[Dataset entries]
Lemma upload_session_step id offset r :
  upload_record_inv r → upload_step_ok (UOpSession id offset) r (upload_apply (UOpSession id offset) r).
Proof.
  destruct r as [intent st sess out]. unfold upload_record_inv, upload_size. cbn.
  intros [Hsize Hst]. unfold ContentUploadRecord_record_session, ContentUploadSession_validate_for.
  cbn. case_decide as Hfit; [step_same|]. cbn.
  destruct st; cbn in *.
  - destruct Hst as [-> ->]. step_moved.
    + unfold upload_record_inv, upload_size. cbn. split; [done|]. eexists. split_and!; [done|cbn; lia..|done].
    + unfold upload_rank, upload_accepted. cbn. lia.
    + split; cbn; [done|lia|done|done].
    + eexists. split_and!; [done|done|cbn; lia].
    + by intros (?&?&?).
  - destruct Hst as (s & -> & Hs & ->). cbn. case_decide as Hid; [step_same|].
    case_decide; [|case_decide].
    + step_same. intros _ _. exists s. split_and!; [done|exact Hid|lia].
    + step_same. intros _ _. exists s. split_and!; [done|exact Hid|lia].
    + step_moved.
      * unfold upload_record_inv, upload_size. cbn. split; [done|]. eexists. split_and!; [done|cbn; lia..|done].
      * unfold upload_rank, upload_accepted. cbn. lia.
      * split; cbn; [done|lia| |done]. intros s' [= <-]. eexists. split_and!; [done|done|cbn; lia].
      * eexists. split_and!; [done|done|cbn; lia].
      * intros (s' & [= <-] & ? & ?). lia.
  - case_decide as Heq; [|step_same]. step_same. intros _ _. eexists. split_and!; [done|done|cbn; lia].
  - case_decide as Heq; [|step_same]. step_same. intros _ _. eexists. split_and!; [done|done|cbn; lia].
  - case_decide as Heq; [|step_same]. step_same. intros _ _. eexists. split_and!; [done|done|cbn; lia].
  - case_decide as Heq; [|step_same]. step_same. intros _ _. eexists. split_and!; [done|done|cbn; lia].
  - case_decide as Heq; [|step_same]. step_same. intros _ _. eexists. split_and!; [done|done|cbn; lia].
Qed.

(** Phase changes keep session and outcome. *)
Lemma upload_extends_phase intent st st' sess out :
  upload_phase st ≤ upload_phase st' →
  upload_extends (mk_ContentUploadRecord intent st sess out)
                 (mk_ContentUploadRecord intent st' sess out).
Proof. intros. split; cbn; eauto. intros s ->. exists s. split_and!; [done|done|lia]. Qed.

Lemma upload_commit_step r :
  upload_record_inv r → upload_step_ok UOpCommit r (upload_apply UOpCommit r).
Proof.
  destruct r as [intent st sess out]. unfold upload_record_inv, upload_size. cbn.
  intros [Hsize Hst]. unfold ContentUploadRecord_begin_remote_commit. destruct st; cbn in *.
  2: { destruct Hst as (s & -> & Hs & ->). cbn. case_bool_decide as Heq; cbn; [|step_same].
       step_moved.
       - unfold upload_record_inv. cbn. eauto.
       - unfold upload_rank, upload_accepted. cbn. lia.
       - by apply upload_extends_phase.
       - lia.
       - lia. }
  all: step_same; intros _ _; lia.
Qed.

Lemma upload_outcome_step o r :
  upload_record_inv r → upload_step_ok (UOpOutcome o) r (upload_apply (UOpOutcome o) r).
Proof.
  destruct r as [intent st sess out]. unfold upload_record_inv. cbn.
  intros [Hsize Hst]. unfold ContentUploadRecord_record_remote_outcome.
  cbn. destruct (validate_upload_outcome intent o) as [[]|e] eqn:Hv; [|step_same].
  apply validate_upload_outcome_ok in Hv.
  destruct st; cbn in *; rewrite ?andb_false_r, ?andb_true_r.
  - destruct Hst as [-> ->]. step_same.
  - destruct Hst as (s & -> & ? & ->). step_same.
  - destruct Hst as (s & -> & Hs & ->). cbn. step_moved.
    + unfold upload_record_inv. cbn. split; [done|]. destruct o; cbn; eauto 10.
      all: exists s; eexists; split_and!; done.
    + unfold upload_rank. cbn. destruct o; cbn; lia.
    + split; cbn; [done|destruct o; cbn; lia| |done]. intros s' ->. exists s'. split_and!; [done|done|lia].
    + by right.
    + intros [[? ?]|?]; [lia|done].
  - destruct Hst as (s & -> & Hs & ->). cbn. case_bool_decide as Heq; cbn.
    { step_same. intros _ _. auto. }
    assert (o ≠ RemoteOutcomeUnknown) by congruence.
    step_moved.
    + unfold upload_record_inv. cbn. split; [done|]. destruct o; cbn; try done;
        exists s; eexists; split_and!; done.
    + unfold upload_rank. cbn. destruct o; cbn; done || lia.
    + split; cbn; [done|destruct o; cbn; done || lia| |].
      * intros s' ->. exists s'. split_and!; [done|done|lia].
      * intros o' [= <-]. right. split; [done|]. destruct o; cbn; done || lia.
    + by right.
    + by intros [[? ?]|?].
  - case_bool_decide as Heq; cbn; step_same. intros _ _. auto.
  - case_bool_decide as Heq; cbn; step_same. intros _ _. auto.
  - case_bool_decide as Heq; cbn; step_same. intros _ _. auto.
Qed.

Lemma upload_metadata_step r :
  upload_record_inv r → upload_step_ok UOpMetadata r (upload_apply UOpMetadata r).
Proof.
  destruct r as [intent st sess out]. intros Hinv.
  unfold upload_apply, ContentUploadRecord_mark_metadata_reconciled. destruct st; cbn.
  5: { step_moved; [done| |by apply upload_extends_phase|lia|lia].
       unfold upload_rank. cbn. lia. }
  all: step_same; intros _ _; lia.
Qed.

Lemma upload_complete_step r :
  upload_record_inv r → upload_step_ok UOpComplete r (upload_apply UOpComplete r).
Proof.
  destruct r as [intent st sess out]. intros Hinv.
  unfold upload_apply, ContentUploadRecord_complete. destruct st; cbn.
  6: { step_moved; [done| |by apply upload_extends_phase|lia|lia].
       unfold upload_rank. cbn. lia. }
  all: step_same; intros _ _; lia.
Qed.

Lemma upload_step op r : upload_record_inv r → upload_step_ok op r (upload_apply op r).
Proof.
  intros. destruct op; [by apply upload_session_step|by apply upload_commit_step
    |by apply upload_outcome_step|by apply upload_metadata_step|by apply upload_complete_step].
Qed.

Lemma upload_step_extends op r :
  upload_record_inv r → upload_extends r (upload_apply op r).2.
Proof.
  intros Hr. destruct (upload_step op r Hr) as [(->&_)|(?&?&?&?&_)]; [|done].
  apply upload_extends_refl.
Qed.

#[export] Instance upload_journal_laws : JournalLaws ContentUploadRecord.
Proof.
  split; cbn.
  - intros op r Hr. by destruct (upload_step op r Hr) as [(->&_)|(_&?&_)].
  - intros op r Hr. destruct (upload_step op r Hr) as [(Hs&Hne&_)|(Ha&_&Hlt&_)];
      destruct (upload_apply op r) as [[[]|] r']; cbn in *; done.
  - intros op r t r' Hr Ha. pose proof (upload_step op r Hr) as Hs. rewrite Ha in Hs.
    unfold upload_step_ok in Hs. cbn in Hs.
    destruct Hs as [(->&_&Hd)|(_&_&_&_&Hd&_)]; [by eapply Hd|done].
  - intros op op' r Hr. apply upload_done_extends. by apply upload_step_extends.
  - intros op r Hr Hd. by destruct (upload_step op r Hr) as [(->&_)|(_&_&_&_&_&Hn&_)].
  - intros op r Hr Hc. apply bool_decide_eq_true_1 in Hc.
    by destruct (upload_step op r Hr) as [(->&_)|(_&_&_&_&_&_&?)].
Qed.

...

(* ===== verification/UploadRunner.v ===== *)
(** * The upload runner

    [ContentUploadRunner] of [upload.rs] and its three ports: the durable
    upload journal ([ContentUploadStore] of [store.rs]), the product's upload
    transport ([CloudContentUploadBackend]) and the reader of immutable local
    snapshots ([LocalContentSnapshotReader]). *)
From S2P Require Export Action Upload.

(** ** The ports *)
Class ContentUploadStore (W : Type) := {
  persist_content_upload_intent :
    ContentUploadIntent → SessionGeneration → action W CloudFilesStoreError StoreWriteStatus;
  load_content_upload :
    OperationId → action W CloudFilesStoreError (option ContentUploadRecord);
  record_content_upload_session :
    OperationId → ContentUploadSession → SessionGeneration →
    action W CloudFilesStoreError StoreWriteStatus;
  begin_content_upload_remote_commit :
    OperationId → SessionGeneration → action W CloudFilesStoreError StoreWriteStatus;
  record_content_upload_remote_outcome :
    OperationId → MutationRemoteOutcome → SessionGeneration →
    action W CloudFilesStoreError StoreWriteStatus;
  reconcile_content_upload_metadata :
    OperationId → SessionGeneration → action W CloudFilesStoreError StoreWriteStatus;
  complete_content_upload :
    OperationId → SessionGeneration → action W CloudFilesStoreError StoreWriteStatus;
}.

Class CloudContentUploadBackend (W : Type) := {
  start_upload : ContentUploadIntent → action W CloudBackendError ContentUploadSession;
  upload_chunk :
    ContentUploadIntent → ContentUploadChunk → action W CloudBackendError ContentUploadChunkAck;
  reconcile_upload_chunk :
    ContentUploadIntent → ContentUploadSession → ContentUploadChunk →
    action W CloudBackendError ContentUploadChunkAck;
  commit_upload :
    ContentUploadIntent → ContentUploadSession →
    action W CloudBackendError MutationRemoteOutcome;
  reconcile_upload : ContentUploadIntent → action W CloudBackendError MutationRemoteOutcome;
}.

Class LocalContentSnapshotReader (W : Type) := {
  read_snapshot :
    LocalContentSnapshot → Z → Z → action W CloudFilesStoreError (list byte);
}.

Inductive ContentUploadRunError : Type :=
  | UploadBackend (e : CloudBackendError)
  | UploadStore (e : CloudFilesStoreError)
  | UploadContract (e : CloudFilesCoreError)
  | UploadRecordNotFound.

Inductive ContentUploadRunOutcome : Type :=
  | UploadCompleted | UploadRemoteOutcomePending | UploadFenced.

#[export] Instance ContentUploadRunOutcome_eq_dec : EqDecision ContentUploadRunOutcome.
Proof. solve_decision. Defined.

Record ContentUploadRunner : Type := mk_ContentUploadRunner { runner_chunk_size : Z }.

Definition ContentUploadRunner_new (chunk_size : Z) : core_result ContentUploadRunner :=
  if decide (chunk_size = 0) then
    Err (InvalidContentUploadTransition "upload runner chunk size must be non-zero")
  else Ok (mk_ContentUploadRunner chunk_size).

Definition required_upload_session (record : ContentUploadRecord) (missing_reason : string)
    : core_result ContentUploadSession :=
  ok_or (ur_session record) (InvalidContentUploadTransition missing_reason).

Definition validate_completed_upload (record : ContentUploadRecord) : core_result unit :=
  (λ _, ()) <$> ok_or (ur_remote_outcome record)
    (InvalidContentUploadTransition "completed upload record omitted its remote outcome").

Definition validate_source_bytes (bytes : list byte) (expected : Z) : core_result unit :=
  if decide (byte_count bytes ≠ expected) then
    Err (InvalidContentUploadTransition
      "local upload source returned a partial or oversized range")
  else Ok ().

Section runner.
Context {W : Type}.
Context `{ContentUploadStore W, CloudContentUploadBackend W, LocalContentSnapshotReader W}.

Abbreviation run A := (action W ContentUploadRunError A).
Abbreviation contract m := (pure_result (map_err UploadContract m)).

--

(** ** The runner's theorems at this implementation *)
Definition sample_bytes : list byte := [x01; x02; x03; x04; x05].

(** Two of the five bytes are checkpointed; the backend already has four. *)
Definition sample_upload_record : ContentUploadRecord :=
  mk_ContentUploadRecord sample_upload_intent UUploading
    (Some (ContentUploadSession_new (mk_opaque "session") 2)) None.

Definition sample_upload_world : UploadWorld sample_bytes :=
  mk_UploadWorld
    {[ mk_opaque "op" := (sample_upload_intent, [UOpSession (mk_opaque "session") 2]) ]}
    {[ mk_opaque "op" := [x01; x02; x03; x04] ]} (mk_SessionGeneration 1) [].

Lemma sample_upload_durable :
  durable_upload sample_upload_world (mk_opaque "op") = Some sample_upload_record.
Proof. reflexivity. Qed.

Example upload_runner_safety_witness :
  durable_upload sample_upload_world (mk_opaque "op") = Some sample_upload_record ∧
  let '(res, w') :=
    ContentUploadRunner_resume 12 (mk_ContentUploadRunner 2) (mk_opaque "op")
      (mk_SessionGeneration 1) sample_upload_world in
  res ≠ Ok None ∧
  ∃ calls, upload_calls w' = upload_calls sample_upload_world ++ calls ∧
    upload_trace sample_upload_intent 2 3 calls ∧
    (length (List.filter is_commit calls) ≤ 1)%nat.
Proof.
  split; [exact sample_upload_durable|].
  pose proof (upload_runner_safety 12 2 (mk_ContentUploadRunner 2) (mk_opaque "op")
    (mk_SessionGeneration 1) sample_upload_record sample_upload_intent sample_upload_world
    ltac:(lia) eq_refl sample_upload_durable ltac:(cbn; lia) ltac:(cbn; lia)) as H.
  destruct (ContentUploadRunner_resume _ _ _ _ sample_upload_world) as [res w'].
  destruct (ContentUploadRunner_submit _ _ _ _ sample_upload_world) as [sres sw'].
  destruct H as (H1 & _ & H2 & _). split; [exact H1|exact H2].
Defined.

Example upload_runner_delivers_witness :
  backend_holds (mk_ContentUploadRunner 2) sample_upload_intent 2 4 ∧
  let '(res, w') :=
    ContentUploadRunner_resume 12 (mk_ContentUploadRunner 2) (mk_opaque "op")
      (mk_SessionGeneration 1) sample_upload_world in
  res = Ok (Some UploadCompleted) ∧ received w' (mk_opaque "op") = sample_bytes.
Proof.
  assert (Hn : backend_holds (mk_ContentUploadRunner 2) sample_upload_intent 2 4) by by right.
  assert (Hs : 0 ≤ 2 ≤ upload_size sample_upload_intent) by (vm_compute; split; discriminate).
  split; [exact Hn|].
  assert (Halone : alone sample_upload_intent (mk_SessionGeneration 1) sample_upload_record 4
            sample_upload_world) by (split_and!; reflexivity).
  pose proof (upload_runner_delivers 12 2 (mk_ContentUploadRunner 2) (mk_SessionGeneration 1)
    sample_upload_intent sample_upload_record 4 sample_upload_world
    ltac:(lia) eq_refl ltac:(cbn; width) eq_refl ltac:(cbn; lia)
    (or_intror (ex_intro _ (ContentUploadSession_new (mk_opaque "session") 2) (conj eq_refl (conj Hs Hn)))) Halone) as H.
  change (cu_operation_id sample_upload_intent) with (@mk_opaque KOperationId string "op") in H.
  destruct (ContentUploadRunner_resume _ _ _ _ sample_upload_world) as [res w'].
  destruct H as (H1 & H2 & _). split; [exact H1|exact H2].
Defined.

**Aim of the exercise:**
Print exactly the lines above from the one with "cbn; eauto 10." to the one with "[[? ?]|?]; [lia|done].", including both.

**Solution to the exercise:**
    + unfold upload_record_inv. cbn. split; [done|]. destruct o; cbn; eauto 10.
      all: exists s; eexists; split_and!; done.
    + unfold upload_rank. cbn. destruct o; cbn; lia.
    + split; cbn; [done|destruct o; cbn; lia| |done]. intros s' ->. exists s'. split_and!; [done|done|lia].
    + by right.
    + intros [[? ?]|?]; [lia|done].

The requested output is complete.